## Exercise goal
Beneath this line is the data. Output exactly the lines from the line with "let j := job (stored r') in" to the line with "None => True", both ends included, and nothing more.

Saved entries
(* ===== verification/Execution.v ===== *)
(** * Running the stages of a job

    [JobPipeline.execute] over the table of all stage handlers: the instance
    that makes the theorems of PipelineFacts.v hold of it, what a run
    guarantees, and concrete runs. *)

From Stdlib Require Import ZArith Lia Ascii String List Bool.
From stdpp Require Import base tactics list strings gmap.
From S2P Require Import Prelude PyStr Errors Schemas StateMachine Jobs AuditTrail Repository Queue Effects World.
From S2P Require Import StageSupport StagesVm StagesGuest StagesApps Pipeline PipelineFacts SampleWorld.

Local Open Scope string_scope.
Local Open Scope Z_scope.

#[export] Instance stage_handlers {X} `{World X} : StageHandlers STAGE_HANDLERS.
Proof.
  split; intros k h ctx E; pose proof (handler_tame k h E) as T; apply T.
Qed.

Definition execute_job_stages {X} `{World X} (ctx : Ctx) : M X unit := execute STAGE_HANDLERS ctx.

Section Guarantees.

Context {X : Type} `{World X}.

Lemma stages_result (ctx : Ctx) (r : Run X) :
  run_result r (fst (execute_job_stages ctx r)) (snd (execute_job_stages ctx r)).
Proof. exact (execute_result STAGE_HANDLERS ctx r). Qed.

Lemma stages_calm (ctx : Ctx) : calm false (execute_job_stages ctx).
Proof. exact (execute_calm STAGE_HANDLERS ctx). Qed.

(** C1 (JobPipeline.execute): whatever the stages, the collaborators and the
    cancellations do, a run either ends with a cancellation of the worker, or
    it has committed the job in a final status: COMPLETED, with every stage
    done unless the user cancelled meanwhile; CANCELLED, after a user
    cancellation, with no step left pending or running; or, with a failed
    stage, PARTIALLY_COMPLETED exactly if the VM had been created and FAILED
    otherwise. *)
Theorem execute_settles (ctx : Ctx) (r : Run X) :
  let (o, r') := execute_job_stages ctx r in
  match o with
  | Raise e => exists k, e = Cancelled k
  | Return _ =>
      let j := job (stored r') in
      j = job (session r')
      /\ ((job_status j = COMPLETED /\ (db_cancel r' = false -> all_done STAGE_KEYS j))
          \/ (job_status j = CANCELLED /\ db_cancel r' = true
              /\ forall k a n, st_of j k = Some (a, n) -> a <> PENDING /\ a <> STEP_RUNNING)
          \/ (job_status j = (if vm_created j then PARTIALLY_COMPLETED else FAILED)
              /\ exists k n, k ∈ STAGE_KEYS /\ st_of j k = Some (STEP_FAILED, n)))
  end.
Proof.
  pose proof (stages_result ctx r) as [_ R]. destruct (execute_job_stages ctx r) as [o r']. cbn [fst snd] in R.
  destruct o as [[]|e]; [|exact R].
  destruct R as [[[E1 E2] R]|[([E1 E2] & R1 & R2)|[[E1 E2] R]]]; cbn zeta; (split; [exact E1|]); rewrite E1.
  - by left.
  - right. left. split_and!; [done|done|]. intros k a n Hk. apply R2 in Hk. by destruct a.
  - right. right. by split.
Qed.

(** C2 (resuming): a run never repeats a finished step.  A step that was done
    keeps its attempts and its status, except that the preparation of the
    answer media may be reset when the media is removed; every other step of
    a stage gains at most one attempt; no step appears or disappears. *)
Theorem execute_resumes (ctx : Ctx) (r : Run X) :
  let r' := snd (execute_job_stages ctx r) in
  forall k,
  match st_of (job (session r)) k, st_of (job (session r')) k with
  | None, None => True
  | Some (a, n), Some (b, m) =>
      n <= m <= n + 1
      /\ (is_done a = true -> m = n /\ (b = a \/ (k = PREPARE /\ (b = PENDING \/ b = STEP_CANCELLED))))
  | _, _ => False
  end.
Proof.
  cbn zeta. intros k. pose proof (stages_result ctx r) as [[V _] _]. specialize (V k).
  destruct (st_of (job (session r)) k) as [[a n]|];
    destruct (st_of _ k) as [[b m]|]; try done.
  destruct V as [V1 V2]. split; [done|]. intros Hd. destruct V2 as [-> S]; [by left|]. split; [done|].
  destruct S as [->|[[Ho _]|(-> & _ & S)]]; [by left|by destruct a|by right].
Qed.

(** C3 (order of the stages): a stage is started only when every earlier stage
    has finished: in the job the run leaves behind, each step before a started
    one is done, except the preparation step, which may have been reset
    ([in_order]). *)
Theorem execute_in_order (ctx : Ctx) (r : Run X) :
  in_order STAGE_KEYS (job (session r)) (job (session (snd (execute_job_stages ctx r)))).
Proof. pose proof (stages_result ctx r) as [[_ I] _]. exact I. Qed.


End Guarantees.

(** ** Concrete runs *)

Definition DONE_RUN : Outcome unit * Run Sample := execute_job_stages SAMPLE_CTX (sample_run [] [] START SAMPLE_JOB).

Example sample_completes :
  fst DONE_RUN = Return tt /\ job_status (job (stored (snd DONE_RUN))) = COMPLETED.
Proof. vm_compute. split; reflexivity. Qed.

(** *** A guest that does not restart *)

#[export] Instance sample_clocks : ClockLaws Sample.
Proof.
  split; try (intros; intros x; cbn; first [apply later_refl|split; cbn; lia]).
  - intros n x N. cbn. lia.
  - intros t v c p a n x. cbn -[String.eqb contains]. unfold restart, effect. repeat case_match; split; cbn; lia.
  - done.
Qed.

Lemma sample_limited : setup_limited (X := Sample).
Proof. intros x rows y [= <- <-]. by vm_compute. Qed.

(** It reported its start before the restart was scheduled, and reports the
    same one ever since: after nine minutes the stage gives up. *)
Definition RESTARTED_JOB : Job :=
  update_step "reboot_guest" (fun s => s <| step_status := SUCCEEDED |> <| artifacts := <["boot_time" := JStr "0"]> ∅ |>) SAMPLE_JOB.

Definition WAITING : Outcome StageOutcome * Run Sample := stage_wait_guest_ready SAMPLE_CTX (sample_run [] [] START RESTARTED_JOB).


(** *** A cancellation during the last stage *)

Definition strike (k : InterruptKind) : option Interrupt := Some (MkInterrupt 0 k false).

Definition LATE_CANCEL : Outcome unit * Run Sample :=
  execute_job_stages SAMPLE_CTX (sample_run (List.repeat None 25 ++ [strike UserCancel]) [] START SAMPLE_JOB).

(** A late cancellation is overridden: the user cancels while the last
    stage runs.  The step is cancelled and the job is marked CANCELLED and
    audited so, but the loop over the stages ends without returning, and the
    job is completed after all. *)
Theorem late_cancel_completes :
  fst LATE_CANCEL = Return tt
  /\ st_of (job (stored (snd LATE_CANCEL))) "final_validation" = Some (STEP_CANCELLED, 1)
  /\ job_status (job (stored (snd LATE_CANCEL))) = COMPLETED
  /\ List.map action (skipn 1 (audit_log (stored (snd LATE_CANCEL)))) = ["JOB_CANCELLED"; "JOB_COMPLETED"].
Proof. vm_compute. repeat split. Qed.

(** *** A cancellation during an earlier stage *)

Definition EARLY_CANCEL : Outcome unit * Run Sample :=
  execute_job_stages SAMPLE_CTX (sample_run [None; strike UserCancel] [] START SAMPLE_JOB).

(** The cancellation is applied when the stage stops and again when the loop
    reaches the next step: two audit rows and two counts for one cancellation. *)
Lemma early_cancel_audited_twice :
  job_status (job (stored (snd EARLY_CANCEL))) = CANCELLED
  /\ List.map action (audit_log (stored (snd EARLY_CANCEL))) = ["JOB_CANCELLED"; "JOB_CANCELLED"]
  /\ metrics (snd EARLY_CANCEL) = [JobsTotal "CANCELLED"; JobsTotal "CANCELLED"].
Proof. vm_compute. repeat split. Qed.

(** *** Retrying in a new run *)

(** The job the run left behind, reset by a retry of everything that failed and
    picked up by a worker again, in the world as it is. *)
Definition retried (interrupts_ : list (option Interrupt)) (o : Outcome unit * Run Sample) : Outcome unit * Run Sample :=
  execute_job_stages SAMPLE_CTX
    (sample_run interrupts_ [] (world (snd o))
       ((snd (reset_for_retry 0 None (job (stored (snd o))))) <| job_status := RUNNING |>)).

(** Powering on runs into its time limit, twice; the stage is the second to run
    again after the reset of the preparation. *)
Definition FIRST_FAILURE : Outcome unit * Run Sample :=
  execute_job_stages SAMPLE_CTX (sample_run (List.repeat None 7 ++ [strike Timeout]) [] START SAMPLE_JOB).
Definition SECOND_FAILURE : Outcome unit * Run Sample := retried [None; strike Timeout] FIRST_FAILURE.

(** The answer media survives a second failure: a failure before the
    installation removes the answer media, which holds the administrator's
    password, and resets the preparation.  The flag that records the removal
    survives the retry that attaches new media, so a second failure leaves
    that media in place, and the clean-up of interrupted jobs does not see it
    either. *)
Theorem second_failure_keeps_media :
  media (world (snd FIRST_FAILURE)) = []
  /\ job_status (job (stored (snd SECOND_FAILURE))) = PARTIALLY_COMPLETED
  /\ st_of (job (stored (snd SECOND_FAILURE))) "power_on" = Some (STEP_FAILED, 2)
  /\ media (world (snd SECOND_FAILURE)) = ["[datastore1] infraops/infraops-job-1.iso"]
  /\ may_hold_unattended_media (job (stored (snd SECOND_FAILURE))) = false.
Proof. vm_compute. repeat split. Qed.

(** The restart stage runs into its time limit after the computer was renamed. *)
Definition RENAMED_FAILURE : Outcome unit * Run Sample :=
  execute_job_stages SAMPLE_CTX (sample_run (List.repeat None 17 ++ [strike Timeout]) [] START SAMPLE_JOB).
Definition RENAMED_RETRY : Outcome unit * Run Sample := retried [] RENAMED_FAILURE.

(** The renamed guest is not restarted: that the computer was renamed is
    kept in the memory of the run only.  When the restart fails and is
    retried, the new run skips it: the job completes and reports the new
    name, while Windows still has the old one. *)
Theorem retry_forgets_rename :
  st_of (job (stored (snd RENAMED_FAILURE))) "configure_hostname" = Some (SUCCEEDED, 1)
  /\ job_status (job (stored (snd RENAMED_RETRY))) = COMPLETED
  /\ st_of (job (stored (snd RENAMED_RETRY))) "reboot_guest" = Some (SKIPPED, 2)
  /\ renamed (world (snd RENAMED_RETRY)) = Some "SRV-APP-01"
  /\ guest_name (world (snd RENAMED_RETRY)) = "WIN-SETUP".
Proof. vm_compute. repeat split. Qed.
(* ===== verification/Engine.v ===== *)
(** * The worker engine

    [app/workers/engine.py] and [app/workers/context.py]: reading the stored
    request, building the context, executing a claimed job, interrupting it
    on shutdown or on a lost worker, and the heartbeat that delivers
    cancellations.  [worker_refines_queue] ties the worker to the transition
    system of Service.v: whatever happens while it processes a job, it writes
    only what that system allows. *)

From Stdlib Require Import ZArith Lia Ascii String List Bool.
From stdpp Require Import base tactics list strings gmap relations.
From S2P Require Import Prelude PyStr Errors Schemas StateMachine Jobs AuditTrail Repository Queue Service Effects World RequestBody.
From S2P Require Import StageSupport StagesApps Pipeline PipelineFacts SampleWorld Execution Commits.

Local Open Scope string_scope.
Local Open Scope Z_scope.

(** ** Rows the engine reads *)

(** The request stored with a job, and the names of the users. *)
Class EngineTables (X : Type) := {
  job_request : X -> string -> option json;
  user_name : string -> Op X (option string);
}.

(** [type(exc).__name__], [str(exc)]. *)
Definition exc_type (e : Exc) : string :=
  match e with
  | InfraOperationError e => if question_pending e then "VmQuestionPending" else "InfraOperationError"
  | TimeoutError => "TimeoutError"
  | OtherException n _ => n
  | Cancelled _ => "CancelledError"
  end.

Definition exc_str (e : Exc) : string :=
  match e with
  | InfraOperationError e => human_message e
  | OtherException _ m => m
  | _ => ""
  end.

Section Engine.

Context {X : Type} `{World X} `{EngineTables X} {conversions : Pydantic}.

(** ** The context *)

Definition runtime_error {A} (m : string) : M X A := throw (OtherException "RuntimeError" m).
Definition lookup_error {A} (m : string) : M X A := throw (OtherException "LookupError" m).

Definition load_request_payload (j : Job) : M X ProvisioningRequest := fun r =>
  match job_request (world r) (job_id j) with
  | None => runtime_error ("Job " ++ job_id j ++ " has no stored provisioning request.") r
  | Some payload =>
      match parse_stored_request payload with
      | None => runtime_error ("This job was created by a provisioning workflow that no longer exists; "
                               ++ "submit a new request.") r
      | Some request => ret request r
      end
  end.

Definition build_vcenter_target (vcenter_id : string) : M X VCenterTarget :=
  let* connection := call (vcenter_connection vcenter_id) in
  match connection with
  | None => lookup_error ("vCenter connection " ++ SQ ++ vcenter_id ++ SQ ++ " is no longer registered.")
  | Some c =>
      if negb (conn_enabled c) then lookup_error ("vCenter connection " ++ SQ ++ conn_name c ++ SQ ++ " is disabled.")
      else ret (target_of c)
  end.

Definition requester_name (j : Job) : M X (option string) :=
  match requested_by_user_id j with None => ret None | Some u => call (user_name u) end.

(** What a new [JobRunContext] starts with. *)
Definition fresh_context : M X unit :=
  modify (fun r => r <| vm_ref := None |> <| reboot_required := false |> <| hostname_changed := false |>).

Definition _build_context (j : Job) : M X Ctx :=
  let* req := load_request_payload j in
  let* tgt := build_vcenter_target (vcenter_id (compute req)) in
  let* requester := requester_name j in
  fresh_context;;
  ret (MkCtx req tgt requester).

(** A new session, or the session after a rollback, reads the committed rows. *)
Definition reload : M X unit := await (modify (fun r => r <| session := stored r |>)).

Definition flush : M X unit := await (ret tt).

(** ** Failing before the pipeline *)

Definition fail_open_step (s : Step) : Step :=
  match step_status s with
  | PENDING | STEP_RUNNING => s <| step_status := STEP_CANCELLED |>
  | _ => s
  end.

Definition human_text (e : Exc) : string := if String.eqb (exc_str e) "" then exc_type e else exc_str e.

Definition fail_before_row (at_ : Z) (e : Exc) (j : Job) : Job :=
  j <| job_status := FAILED |> <| error_summary := Some (take_str 500 (human_text e)) |>
    <| error_detail := Some (take_str 4000 (human_text e ++ NL ++ NL ++ exc_type e ++ ": " ++ exc_str e)) |>
    <| finished_at := Some at_ |> <| worker_id := None |> <| duration := elapsed at_ j |>
    <| steps := List.map fail_open_step (steps j) |>.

## Written reply
      let j := job (stored r') in
      j = job (session r')
      /\ ((job_status j = COMPLETED /\ (db_cancel r' = false -> all_done STAGE_KEYS j))
          \/ (job_status j = CANCELLED /\ db_cancel r' = true
              /\ forall k a n, st_of j k = Some (a, n) -> a <> PENDING /\ a <> STEP_RUNNING)
          \/ (job_status j = (if vm_created j then PARTIALLY_COMPLETED else FAILED)
              /\ exists k n, k ∈ STAGE_KEYS /\ st_of j k = Some (STEP_FAILED, n)))
  end.
Proof.
  pose proof (stages_result ctx r) as [_ R]. destruct (execute_job_stages ctx r) as [o r']. cbn [fst snd] in R.
  destruct o as [[]|e]; [|exact R].
  destruct R as [[[E1 E2] R]|[([E1 E2] & R1 & R2)|[[E1 E2] R]]]; cbn zeta; (split; [exact E1|]); rewrite E1.
  - by left.
  - right. left. split_and!; [done|done|]. intros k a n Hk. apply R2 in Hk. by destruct a.
  - right. right. by split.
Qed.

(** C2 (resuming): a run never repeats a finished step.  A step that was done
    keeps its attempts and its status, except that the preparation of the
    answer media may be reset when the media is removed; every other step of
    a stage gains at most one attempt; no step appears or disappears. *)
Theorem execute_resumes (ctx : Ctx) (r : Run X) :
  let r' := snd (execute_job_stages ctx r) in
  forall k,
  match st_of (job (session r)) k, st_of (job (session r')) k with
  | None, None => True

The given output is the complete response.